• _Exercise goal_: Find the line containing "no two files" in the entries below. Restate it and each line after it, word for word, up to and including the line containing "whether lines end in LF or CR LF. *)".

• _Input_:
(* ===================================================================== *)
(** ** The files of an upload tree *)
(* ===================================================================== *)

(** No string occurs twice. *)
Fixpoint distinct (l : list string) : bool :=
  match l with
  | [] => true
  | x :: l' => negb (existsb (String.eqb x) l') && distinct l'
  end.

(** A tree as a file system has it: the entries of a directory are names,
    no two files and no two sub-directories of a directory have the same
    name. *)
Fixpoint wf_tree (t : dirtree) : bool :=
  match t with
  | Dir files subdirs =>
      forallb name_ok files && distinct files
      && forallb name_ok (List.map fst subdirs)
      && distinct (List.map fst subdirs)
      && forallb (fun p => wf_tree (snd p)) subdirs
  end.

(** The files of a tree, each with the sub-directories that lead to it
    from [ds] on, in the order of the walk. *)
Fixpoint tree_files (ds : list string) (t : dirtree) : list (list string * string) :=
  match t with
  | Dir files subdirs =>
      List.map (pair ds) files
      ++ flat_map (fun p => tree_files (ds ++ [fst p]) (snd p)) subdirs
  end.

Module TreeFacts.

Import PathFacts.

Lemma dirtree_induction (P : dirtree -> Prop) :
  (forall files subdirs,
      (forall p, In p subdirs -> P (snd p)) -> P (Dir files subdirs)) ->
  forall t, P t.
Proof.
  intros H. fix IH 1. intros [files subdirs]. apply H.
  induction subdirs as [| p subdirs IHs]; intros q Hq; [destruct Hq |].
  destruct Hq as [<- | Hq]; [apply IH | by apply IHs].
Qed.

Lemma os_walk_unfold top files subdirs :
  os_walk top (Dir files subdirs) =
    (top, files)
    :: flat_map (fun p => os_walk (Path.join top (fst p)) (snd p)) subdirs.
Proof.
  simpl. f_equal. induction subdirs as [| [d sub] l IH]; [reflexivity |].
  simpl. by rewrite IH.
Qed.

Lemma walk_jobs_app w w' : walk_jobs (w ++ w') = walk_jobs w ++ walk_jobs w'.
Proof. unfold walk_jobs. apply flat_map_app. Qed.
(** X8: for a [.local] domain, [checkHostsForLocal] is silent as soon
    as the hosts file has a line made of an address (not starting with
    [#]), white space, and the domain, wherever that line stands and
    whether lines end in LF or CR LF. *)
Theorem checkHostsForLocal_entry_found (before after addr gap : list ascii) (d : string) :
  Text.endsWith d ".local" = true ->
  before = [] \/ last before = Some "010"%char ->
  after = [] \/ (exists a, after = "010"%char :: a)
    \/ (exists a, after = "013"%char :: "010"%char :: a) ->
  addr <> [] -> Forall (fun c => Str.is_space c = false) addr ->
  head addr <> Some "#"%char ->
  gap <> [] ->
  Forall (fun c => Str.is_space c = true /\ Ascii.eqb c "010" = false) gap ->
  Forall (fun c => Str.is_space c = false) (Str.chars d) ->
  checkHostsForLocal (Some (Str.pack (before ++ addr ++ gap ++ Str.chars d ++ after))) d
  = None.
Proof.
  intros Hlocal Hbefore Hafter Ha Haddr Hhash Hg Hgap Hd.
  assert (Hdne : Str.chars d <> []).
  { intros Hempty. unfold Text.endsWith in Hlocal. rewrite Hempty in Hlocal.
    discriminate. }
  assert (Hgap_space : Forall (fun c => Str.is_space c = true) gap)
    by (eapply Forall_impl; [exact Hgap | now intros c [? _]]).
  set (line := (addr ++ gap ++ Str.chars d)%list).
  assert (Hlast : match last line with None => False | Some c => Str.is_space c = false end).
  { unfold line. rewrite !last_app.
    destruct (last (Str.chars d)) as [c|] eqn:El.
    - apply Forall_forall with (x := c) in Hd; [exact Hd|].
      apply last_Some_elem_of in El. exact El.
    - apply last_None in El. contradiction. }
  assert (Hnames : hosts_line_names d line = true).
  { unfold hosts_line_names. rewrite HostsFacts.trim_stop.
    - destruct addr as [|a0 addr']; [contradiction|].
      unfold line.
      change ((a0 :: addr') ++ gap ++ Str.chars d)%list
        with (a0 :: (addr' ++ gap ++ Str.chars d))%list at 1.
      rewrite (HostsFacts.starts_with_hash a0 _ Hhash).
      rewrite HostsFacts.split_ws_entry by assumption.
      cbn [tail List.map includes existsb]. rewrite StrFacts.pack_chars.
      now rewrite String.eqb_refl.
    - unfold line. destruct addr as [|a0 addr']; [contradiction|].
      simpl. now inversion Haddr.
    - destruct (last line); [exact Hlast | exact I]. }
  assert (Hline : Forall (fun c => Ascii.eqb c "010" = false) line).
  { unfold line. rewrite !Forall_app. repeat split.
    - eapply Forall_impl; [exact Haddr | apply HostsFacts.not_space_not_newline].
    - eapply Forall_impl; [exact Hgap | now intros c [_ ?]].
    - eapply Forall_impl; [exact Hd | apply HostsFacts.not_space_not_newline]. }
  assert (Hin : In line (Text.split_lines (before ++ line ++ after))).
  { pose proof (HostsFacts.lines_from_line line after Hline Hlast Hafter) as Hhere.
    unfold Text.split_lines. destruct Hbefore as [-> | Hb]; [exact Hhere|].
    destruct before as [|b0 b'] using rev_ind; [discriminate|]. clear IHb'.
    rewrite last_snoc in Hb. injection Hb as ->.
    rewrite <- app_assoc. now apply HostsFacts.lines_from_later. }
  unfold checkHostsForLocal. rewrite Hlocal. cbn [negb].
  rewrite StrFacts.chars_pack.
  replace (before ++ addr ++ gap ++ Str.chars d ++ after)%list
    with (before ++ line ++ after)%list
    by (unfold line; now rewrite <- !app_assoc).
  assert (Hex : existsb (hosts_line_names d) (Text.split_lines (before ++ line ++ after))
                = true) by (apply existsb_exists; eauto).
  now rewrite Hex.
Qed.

• _Response to the task_:
    no two files and no two sub-directories of a directory have the same
    name. *)
Fixpoint wf_tree (t : dirtree) : bool :=
  match t with
  | Dir files subdirs =>
      forallb name_ok files && distinct files
      && forallb name_ok (List.map fst subdirs)
      && distinct (List.map fst subdirs)
      && forallb (fun p => wf_tree (snd p)) subdirs
  end.

(** The files of a tree, each with the sub-directories that lead to it
    from [ds] on, in the order of the walk. *)
Fixpoint tree_files (ds : list string) (t : dirtree) : list (list string * string) :=
  match t with
  | Dir files subdirs =>
      List.map (pair ds) files
      ++ flat_map (fun p => tree_files (ds ++ [fst p]) (snd p)) subdirs
  end.

Module TreeFacts.

Import PathFacts.

Lemma dirtree_induction (P : dirtree -> Prop) :
  (forall files subdirs,
      (forall p, In p subdirs -> P (snd p)) -> P (Dir files subdirs)) ->
  forall t, P t.
Proof.
  intros H. fix IH 1. intros [files subdirs]. apply H.
  induction subdirs as [| p subdirs IHs]; intros q Hq; [destruct Hq |].
  destruct Hq as [<- | Hq]; [apply IH | by apply IHs].
Qed.

Lemma os_walk_unfold top files subdirs :
  os_walk top (Dir files subdirs) =
    (top, files)
    :: flat_map (fun p => os_walk (Path.join top (fst p)) (snd p)) subdirs.
Proof.
  simpl. f_equal. induction subdirs as [| [d sub] l IH]; [reflexivity |].
  simpl. by rewrite IH.
Qed.

Lemma walk_jobs_app w w' : walk_jobs (w ++ w') = walk_jobs w ++ walk_jobs w'.
Proof. unfold walk_jobs. apply flat_map_app. Qed.
(** X8: for a [.local] domain, [checkHostsForLocal] is silent as soon
    as the hosts file has a line made of an address (not starting with
    [#]), white space, and the domain, wherever that line stands and
    whether lines end in LF or CR LF. *)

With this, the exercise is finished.